To be honest, I don't know. The vendor is insisting it wasn't the firmware upgrade (of course it wasn't).

I'm blaming it on the CFO for not being willing to pony up the money for a failover solution. Our disaster recovery plan seems to be "When in danger or in doubt, run in circles, scream and shout."

**Samardnaz** · 02-02-2012, 04:01 AM

Over the years, I've only gotten one disaster recovery plan actually implemented. Seems some actuarial type in Accounting always convinced Pointy-Haired Bosses the odds of a system failure were remote and didn't justify the expense of having duplicate systems, mirrored databases, tertiary backups, etc. The one company that did implement the DRP was, oddly enough, a Real Estate Brokerage.

**Crossbow** · 02-02-2012, 09:09 PM

I've worked at several companies that have had intelligent, extensive, and successful DRP in place.
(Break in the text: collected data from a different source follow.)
Lemma word_read (fs : filesystem) (elapsed prog path : string)
    (words errors : list string) :
  parse_words fs path = Ok (words, errors) ->
  exists pre base_name ordered,
    path = pre +:+ base_name
    /\ char_in "/" base_name = false
    /\ (pre = "" \/ last_char pre = Some "/"%char)
    /\ order words = Ok ordered
    /\ main fs elapsed [prog; path]
       = Ok {| exit_code := 0;
               console :=
                 map (fun err => "ERROR: " +:+ err) errors
                 ++ ["Row Labels" +:+ TAB +:+ "Count of " +:+ base_name]
                 ++ match words with
                    | [] => ["(no words found)" +:+ TAB +:+ "0"]
                    | _ :: _ =>
                        map (fun w => w +:+ TAB +:+ str_of_int (count_of w words))
                          ordered
                    end
                 ++ ["Time Elapsed (s):" +:+ TAB +:+ elapsed];
               results_file :=
                 Some (write_results
                         (["Row Labels" +:+ TAB +:+ "Count of " +:+ base_name]
                          ++ match words with
                             | [] => ["(no words found)" +:+ TAB +:+ "0"]
                             | _ :: _ =>
                                 map (fun w =>
                                        w +:+ TAB +:+ str_of_int (count_of w words))
                                   ordered
                             end
                          ++ ["Time Elapsed (s):" +:+ TAB +:+ elapsed])) |}.
Proof.
  intros Hparse.
  destruct (base_name_spec path) as (pre & base_name & Hbase & Hpath & Hno & Hpre).
  destruct (WordFacts.count_words_ok words) as ([counts first_idx] & Hcount & Hst).
  destruct (WordFacts.sort_words_spec words (counts, first_idx) Hst)
    as (ordered & Hsort & _ & Hin & _).
  cbn [fst snd] in Hsort.
  exists pre, base_name, ordered.
  split; [exact Hpath|]. split; [exact Hno|]. split; [exact Hpre|].
  split; [unfold order; rewrite Hcount; exact Hsort|].
  unfold main.
  change (negb (Z.of_nat (length [prog; path]) =? 2)) with false.
  change (list_index [prog; path] 1) with (Ok path). cbn [rbind].
  rewrite Hparse. cbn [rbind]. rewrite Hbase. cbn [rbind].
  destruct words as [|w words]; [reflexivity|].
  destruct (Z.eqb_spec (Z.of_nat (length (w :: words))) 0) as [Hlen|_];
    [cbn [length] in Hlen; lia|].
  cbn [negb]. rewrite Hcount. cbn [rbind]. rewrite Hsort. cbn [rbind].
  rewrite (report_rows_spec counts (fun x => count_of x (w :: words))).
  - cbn [rbind]. now rewrite <- !app_assoc.
  - intros x Hx. apply Hin in Hx. destruct Hst as (_ & Hcounts & _).
    cbn [fst] in Hcounts. rewrite Hcounts.
    now destruct (decide (x ∈ w :: words)).
Qed.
One had multiple emergency locations with mirrored hardware and nightly off-site backups. In the event of a major issue at our main site, we could be up and running again at the backup facility with all available personnel in less than an hour. And this isn't a tech company.

Another one actually had a minor disaster. A large pipe in the ceiling burst over the second floor, spewing thousands of gallons of water into the cube farm. Directly below said break, on the first floor? The server room. Not good. We were running again in the same facility with about 75% functionality in 15 minutes.

This place? "Huh? What? La la la! I can't hear you!"

**Der Cute** · 02-02-2012, 11:16 PM

Can you send in a "Hey you idiots this cost us $!#$#@$% dollars, if you put the DRP in It WONT COST THAT MUCH"

**Ironclad Alibi** · 02-03-2012, 01:42 AM

Quoth Samardnaz View Post

Seems some actuarial type in Accounting always convinced Pointy-Haired Bosses the odds of a system failure were remote and didn't justify the expense of having duplicate systems, mirrored databases, tertiary backups, etc.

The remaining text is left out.